* Exercise aim *
Only these lines of the data below are wanted: the one with "rewrite andb_true_r in", the one with "rewrite Er, app_assoc, reverse_app", and any lines between them, each repeated exactly.

Data excerpts:
———

Lemma validateRemoved_ok paths v : Forall (fun path => path <> []) paths -> good v -> isObject v = true ->
  Forall (fun path => knowsPath path (shape v)) paths ->
  if existsb (fun path => match path with root :: _ => previousResponseID root && isSome (valueOf v [root]) | [] => false end) paths
  then validateRemoved paths (Some v) = Err ContinuationChanged
  else exists v', validateRemoved paths (Some v) = Ok (Some v') /\ good v' /\ shape v' = shape v /\ isObject v' = true
    /\ forall p, valueOf v' p = valueOf v p.
Proof.
  revert v. induction paths as [|path paths IH]; intros v Hne Hg Ho Hk; [by exists v|].
  apply Forall_cons in Hne as [Hne1 Hne], Hk as [Hk1 Hk]. destruct path as [|root path]; [done|]. cbn [existsb validateRemoved].
  destruct (previousResponseID root) eqn:Ep; cbn [andb orb]; [|by apply IH].
  destruct (look_ok v root path Hg Ho Hk1) as (v1 & child & -> & -> & Hnil & Hg' & Hs' & Ho' & Hv'). rewrite Hnil.
  destruct (valueOf v [root]) as [x|] eqn:Ex; cbn [isSome negb andb orb]; [done|].
  specialize (IH (putChild root child v1) Hne Hg' Ho'). rewrite Hs' in IH. specialize (IH Hk).
  assert (forall l, existsb (fun path => match path with x :: _ => previousResponseID x && isSome (valueOf (putChild root child v1) [x]) | [] => false end) l
    = existsb (fun path => match path with root :: _ => previousResponseID root && isSome (valueOf v [root]) | [] => false end) l) as El.
  { intros l. induction l as [|[|r0 p0] l IHl]; cbn [existsb]; [done|done|]. by rewrite Hv', IHl. }
  rewrite El in IH. case_match; [done|]. destruct IH as (v' & H1 & H2 & H3 & H4 & H5). exists v'. split_and!; try done.
  intros p. by rewrite H5.
Qed.

Lemma validateAll_ok rules v : Forall ruleOk rules -> good v -> isObject v = true -> Forall (fun r => knowsRule r (shape v)) rules ->
  if existsb (fun r => touchesContinuation r (valueOf v)) rules then validateAll rules v = Err ContinuationChanged
  else exists v', validateAll rules v = Ok v' /\ good v' /\ shape v' = shape v /\ forall p, valueOf v' p = valueOf v p.
Proof.
  revert v. induction rules as [|r rules IH]; intros v Hr Hg Ho Hk; [by exists v|].
  apply Forall_cons in Hr as [[Hset Hrem] Hr], Hk as [[Hk1 Hk2] Hk]. cbn [existsb validateAll].
  unfold touchesContinuation at 1, validateResponsesContinuation. destruct (existsb _ (ru_set r)); cbn [orb]; [done|].
  pose proof (validateRemoved_ok _ v Hrem Hg Ho Hk2) as Hval. destruct (existsb _ (ru_remove r)); cbn [orb]; [by rewrite Hval|].
  destruct Hval as (v1 & -> & Hg1 & Hs1 & Ho1 & Hv1). cbn [from_option id].
  specialize (IH v1 Hr Hg1 Ho1). rewrite Hs1 in IH. specialize (IH Hk).
  pose proof (touches_ext rules _ _ Hv1) as El.
  rewrite El in IH. case_match; [done|]. destruct IH as (v' & H1 & H2 & H3 & H4). exists v'. split_and!; [done|done|congruence|].
  intros p. by rewrite H4.
Qed.

(** ** The plan of all rules *)

Lemma plan_fresh entry : plans (plan entry).
Proof.
  intros v Hv. unfold plan. destruct (planSet_fresh (JObject (ru_set entry)) v Hv) as (H1 & H2 & H3).
  destruct (plans_foldl (fun v path => planPath path v) (ru_remove entry)) with (v := planSet (JObject (ru_set entry)) v)
    as (H4 & H5 & H6); [|done|split_and!; congruence || done].
  apply Forall_forall. intros path _. apply planPath_fresh.
Qed.

Lemma planPaths_knows paths v p : knowsPath p (shape v) \/ p ∈ paths -> knowsPath p (shape (foldl (fun v path => planPath path v) v paths)).
Proof.
  revert v. induction paths as [|path paths IH]; intros v Hp; cbn [foldl]; [by destruct Hp as [?|?%elem_of_nil]|].
  apply IH. destruct Hp as [Hp|[->|Hp]%elem_of_cons]; [left; apply planPath_knows; by left|left; apply planPath_knows; by right|by right].
Qed.

Lemma plan_knows entry v p : knowsPath p (shape v) \/ jsonPath (JObject (ru_set entry)) p \/ p ∈ ru_remove entry ->
  knowsPath p (shape (plan entry v)).
Proof.
  intros Hp. apply planPaths_knows. destruct Hp as [Hp|[Hp|Hp]]; [left; apply planSet_knows; by left|left; apply planSet_knows; by right|by right].
Qed.

Lemma planAll_knows rules v :
  let v' := foldl (fun v entry => plan entry v) v rules in
  (forall p, knowsPath p (shape v) -> knowsPath p (shape v')) /\ Forall (fun r => knowsRule r (shape v')) rules.
Proof.
  revert v. induction rules as [|r rules IH]; intros v; [by split|]. cbn [foldl]. destruct (IH (plan r v)) as [IHm IHk]. split.
  - intros p Hp. apply IHm, plan_knows. by left.
  - constructor; [|done]. split.
    + intros p Hp. apply IHm, plan_knows. by right; left.
    + apply Forall_forall. intros p Hp. apply IHm, plan_knows. by right; right.
Qed.

(** ** The body *)

Definition objectBody (body : bytes) : option cst :=
  let b := bytes_of (TrimSpace (of_bytes body)) in
  if headIs "{" b && jsonValid b then parseDocument b else None.

Lemma trimSpaceRev_stops n l : (length l <= n)%nat -> stops space1 (trimSpaceRev l).
Proof.
  revert l. induction n as [|n IH]; intros l Hl; destruct l as [|a l1]; cbn in *; try done; [lia|].
  destruct (space1 a) eqn:Ea; [apply IH; lia|]. destruct l1 as [|b l2]; cbn; [done|].
  destruct (space2 b a); [apply IH; cbn in Hl; lia|]. destruct l2 as [|c l3]; cbn; [done|].
  destruct (space3 c b a); [apply IH; cbn in Hl; lia|done].
Qed.

Lemma blank_space c : isBlank c = true -> space1 c = true.
Proof. unfold isBlank, space1. rewrite bool_decide_eq_true, !elem_of_cons, elem_of_nil. intros [->|[->|[->|[->|[]]]]]; done. Qed.

(** A trimmed text has no blanks at its end, so that a valid one is a document. *)
Lemma trimmed_document body : let b := bytes_of (TrimSpace (of_bytes body)) in
  headIs "{" b = true -> jsonValid b = true -> exists lead ms, parseDocument b = Some (CObject lead ms).
Proof.
  intros b Hh Hv. unfold jsonValid in Hv.
  assert ((spanOf isBlank b).2 = b) as Eb.
  { destruct b as [|c r]; [done|]. cbn in Hh |- *. by destruct (Ascii.eqb_spec c "{") as [->|]. }
  rewrite Eb in Hv. destruct (parseValue (S (length b)) b) as [[v r]|] eqn:Ep; [|done].
  apply andb_true_iff in Hv as [Hr _]. pose proof Ep as Ep'. apply parse_sound in Ep' as [Er Hw].
  assert (r = []) as ->.
  { destruct r as [|c r0] using rev_ind; [done|]. rewrite forallb_app in Hr. apply andb_true_iff in Hr as [_ Hr]. cbn in Hr.
    rewrite andb_true_r in Hr. apply blank_space in Hr. exfalso.
    assert (stops space1 (reverse b)) as Hs.
    { subst b. unfold TrimSpace. rewrite bytes_of_of_bytes, reverse_involutive. by eapply trimSpaceRev_stops. }
    rewrite Er, app_assoc, reverse_app in Hs. cbn in Hs. congruence. }
  destruct (headIs_render v [] Hw) as (lead & ms & ->); [by rewrite <- Er|]. exists lead, ms.
  unfold parseDocument. by rewrite Ep.
Qed.

Lemma objectBody_root body doc : objectBody body = Some doc -> den doc [] = Some VObject.
Proof.
  unfold objectBody. cbv zeta. destruct (headIs "{" _) eqn:Eh; cbn [andb]; [|done]. destruct (jsonValid _) eqn:Ev; [|done].
  destruct (trimmed_document body Eh Ev) as (lead & ms & ->). by intros [= <-].
Qed.

(** ** Compiled rules *)

Definition protectedRule (entry : rule) : Prop :=
  Forall (fun f => forbiddenRootField f.1 = false) (ru_set entry)
  /\ Forall (fun path => match path with root :: _ => forbiddenRootField root = false | [] => False end) (ru_remove entry).

Lemma compileRemove_ok seen paths removed : compileRemove seen paths = Ok removed ->
  Forall (fun path => match path with root :: _ => forbiddenRootField root = false | [] => False end) removed.
Proof.
  revert seen removed. induction paths as [|path paths IH]; intros seen removed; cbn [compileRemove]; [intros [= <-]; constructor|].
  case_bool_decide; [done|]. destruct (parsePointer path) as [[|root segs]|]; try done.
  destruct (forbiddenRootField root) eqn:Ef; [done|]. destruct (compileRemove (path :: seen) paths) as [rest|] eqn:E; [|done].
  intros [= <-]. constructor; [done|]. by eapply IH.
Qed.

Lemma jlookup_decoded fields name v : decoded (JObject fields) -> jlookup fields name = Some v -> decoded v.
Proof.
  rewrite decoded_fields. intros [Hn Hd] Hl. apply jlookup_spec in Hl; [|done]. rewrite Forall_forall in Hd. by destruct (Hd _ Hl).
Qed.

(** The next step of a sequence that returned. *)
Tactic Notation "peel" simple_intropattern(p) ident(E) :=
  match goal with |- match ?x with Ok _ => _ | Err _ => _ end = _ -> _ => destruct x as [p|] eqn:E; [|done] end.

Lemma compileRule_ok raw entry count : decoded (JObject raw) -> compileRule raw = Ok (entry, count) -> ruleOk entry /\ protectedRule entry.
Proof.
  intros Hd. unfold compileRule. case_match; [done|].
  peel [[p m] mp] Ematch. peel set Eset. peel paths Epaths. peel removed Erem. apply compileRemove_ok in Erem.
  destruct (bool_decide (length set = 0%nat) && bool_decide (length removed = 0%nat)); [done|]. intros [= <- <-].
  assert (decoded (JObject set) /\ Forall (fun f => forbiddenRootField f.1 = false) set) as [Hset Hforb].
  { destruct (jlookup raw (bytes_of "set")) as [j|] eqn:El; [|simplify_eq; split; [by apply decoded_fields; split; [constructor|]|constructor]].
    apply jlookup_decoded in El; [|done]. destruct j; try done. destruct (validateSetValue 1 (JObject fields)); [done|].
    destruct (existsb _ fields) eqn:Ex; [done|]. simplify_eq. split; [done|]. clear -Ex.
    induction set as [|f set IH]; constructor; cbn in Ex; apply orb_false_iff in Ex as [? ?]; auto. }
  split; [split; [done|]|by split]. cbn. eapply Forall_impl; [exact Erem|]. by intros [|].
Qed.

Lemma compileRules_ok total raws rules : Forall decoded raws -> compileRules total raws = Ok rules ->
  Forall (fun r => ruleOk r /\ protectedRule r) rules.
Proof.
  revert total rules. induction raws as [|raw raws IH]; intros total rules Hd; cbn [compileRules]; [intros [= <-]; constructor|].
  apply Forall_cons in Hd as [Hd1 Hd].
  peel [entry count] E. destruct (maxRemovePaths <? total + count); [done|]. peel rest Er. intros [= <-].
  constructor; [|by eapply IH]. destruct raw; try (eapply compileRule_ok; [|exact E]; apply decoded_fields; split; constructor).
  by eapply compileRule_ok.
Qed.

Lemma Compile_ok value rules : decoded value -> Compile value = Ok rules -> Forall (fun r => ruleOk r /\ protectedRule r) rules.
Proof.
  intros Hd. unfold Compile. case_match; [done|]. destruct value; try done. case_match; [done|]. case_match; [done|].
  apply compileRules_ok. by apply decoded_items.
Qed.

(** ** What [Apply] does *)

Definition applicable (rules : list rule) (clientProtocol : string) (operation : Operation) (clientModel : string) : list rule :=
  if supports clientProtocol operation then List.filter (fun entry => matches entry clientProtocol clientModel) rules else [].

Lemma Apply_none rules proto op model body : applicable rules proto op model = [] -> Apply rules proto op model body = Ok (body, false).
Proof.
  unfold applicable, Apply. destruct (supports proto op); [|by rewrite orb_true_r].
  intros ->. by destruct (bool_decide (length rules = 0%nat)).
Qed.

Lemma filter_ok {P : rule -> Prop} f rules : Forall P rules -> Forall P (List.filter f rules).
Proof. rewrite !Forall_forall. intros Hall r Hr. apply list_elem_of_In, List.filter_In in Hr as [Hr _]. by apply Hall, list_elem_of_In. Qed.

(** The edited object of a valid body. *)
Lemma edit_ok matched lead ms : Forall ruleOk matched -> wellFormed (CObject lead ms) -> matched <> [] ->
  let v := foldl (fun v entry => plan entry v) (reset (Some (render (CObject lead ms))) newRequestValue) matched in
  good v /\ isObject v = true /\ Forall (fun r => knowsRule r (shape v)) matched /\ (forall p, valueOf v p = den (CObject lead ms) p).
Proof.
  intros Hr Hw Hne v. set (v0 := reset (Some (render (CObject lead ms))) newRequestValue) in *.
  destruct (plans_foldl (fun v entry => plan entry v) matched) with (v := v0) as (Hfresh & Hraw & _).
  { apply Forall_forall. intros r _. apply plan_fresh. }
  { cbn. split_and!; [done|constructor|done]. }
  change (foldl _ v0 matched) with v in Hfresh, Hraw. assert (rv_loaded v = false) as Hl by (by apply fresh_spec in Hfresh as []).
  split_and!.
  - apply fresh_good; [done|]. rewrite Hraw. intros b [= <-]. by exists (CObject lead ms).
  - unfold isObject. by rewrite Hraw.
  - apply planAll_knows.
  - intros p. rewrite (valueOf_plain v p (render (CObject lead ms))); [by rewrite denBytes_render|done|by rewrite Hl, andb_false_r].
Qed.

Lemma applyRules_root rules d : rules <> [] -> applyRules rules d [] = Some VObject.
Proof. destruct rules as [|r rules] using rev_ind; [done|]. intros _. unfold applyRules. rewrite foldl_snoc. done. Qed.

(** The text written for an edited object. *)
Lemma edit_written matched v d : Forall ruleOk matched -> matched <> [] -> good v -> Forall (fun r => knowsRule r (shape v)) matched ->
  (forall p, valueOf v p = d p) ->
  exists doc', match editAll matched v with
      | Err f => Err (EditFault f)
      | Ok o => match write o with Err f => Err (EditFault f) | Ok t => Ok (t, true) end
      end = Ok (render doc', true) /\ wellFormed doc' /\ forall p, den doc' p = applyRules matched d p.
Proof.
  intros Hrules Hne Hg Hk Hd. destruct (editAll_ok matched v Hrules Hg Hk) as (v2 & -> & Hg2 & Hv2).
  assert (forall p, valueOf v2 p = applyRules matched d p) as Hv.
  { intros p. rewrite Hv2. by apply applyRules_ext. }
  destruct (override_write_ok v2 Hg2) as (x & -> & Hwx & Hx).
  { intros E. specialize (Hv []). by rewrite valueOf_none, applyRules_root in Hv. }
  exists x. split_and!; [done|done|]. intros p. by rewrite Hx.
Qed.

———

* Solution to this exercise *
    rewrite andb_true_r in Hr. apply blank_space in Hr. exfalso.
    assert (stops space1 (reverse b)) as Hs.
    { subst b. unfold TrimSpace. rewrite bytes_of_of_bytes, reverse_involutive. by eapply trimSpaceRev_stops. }
    rewrite Er, app_assoc, reverse_app in Hs. cbn in Hs. congruence. }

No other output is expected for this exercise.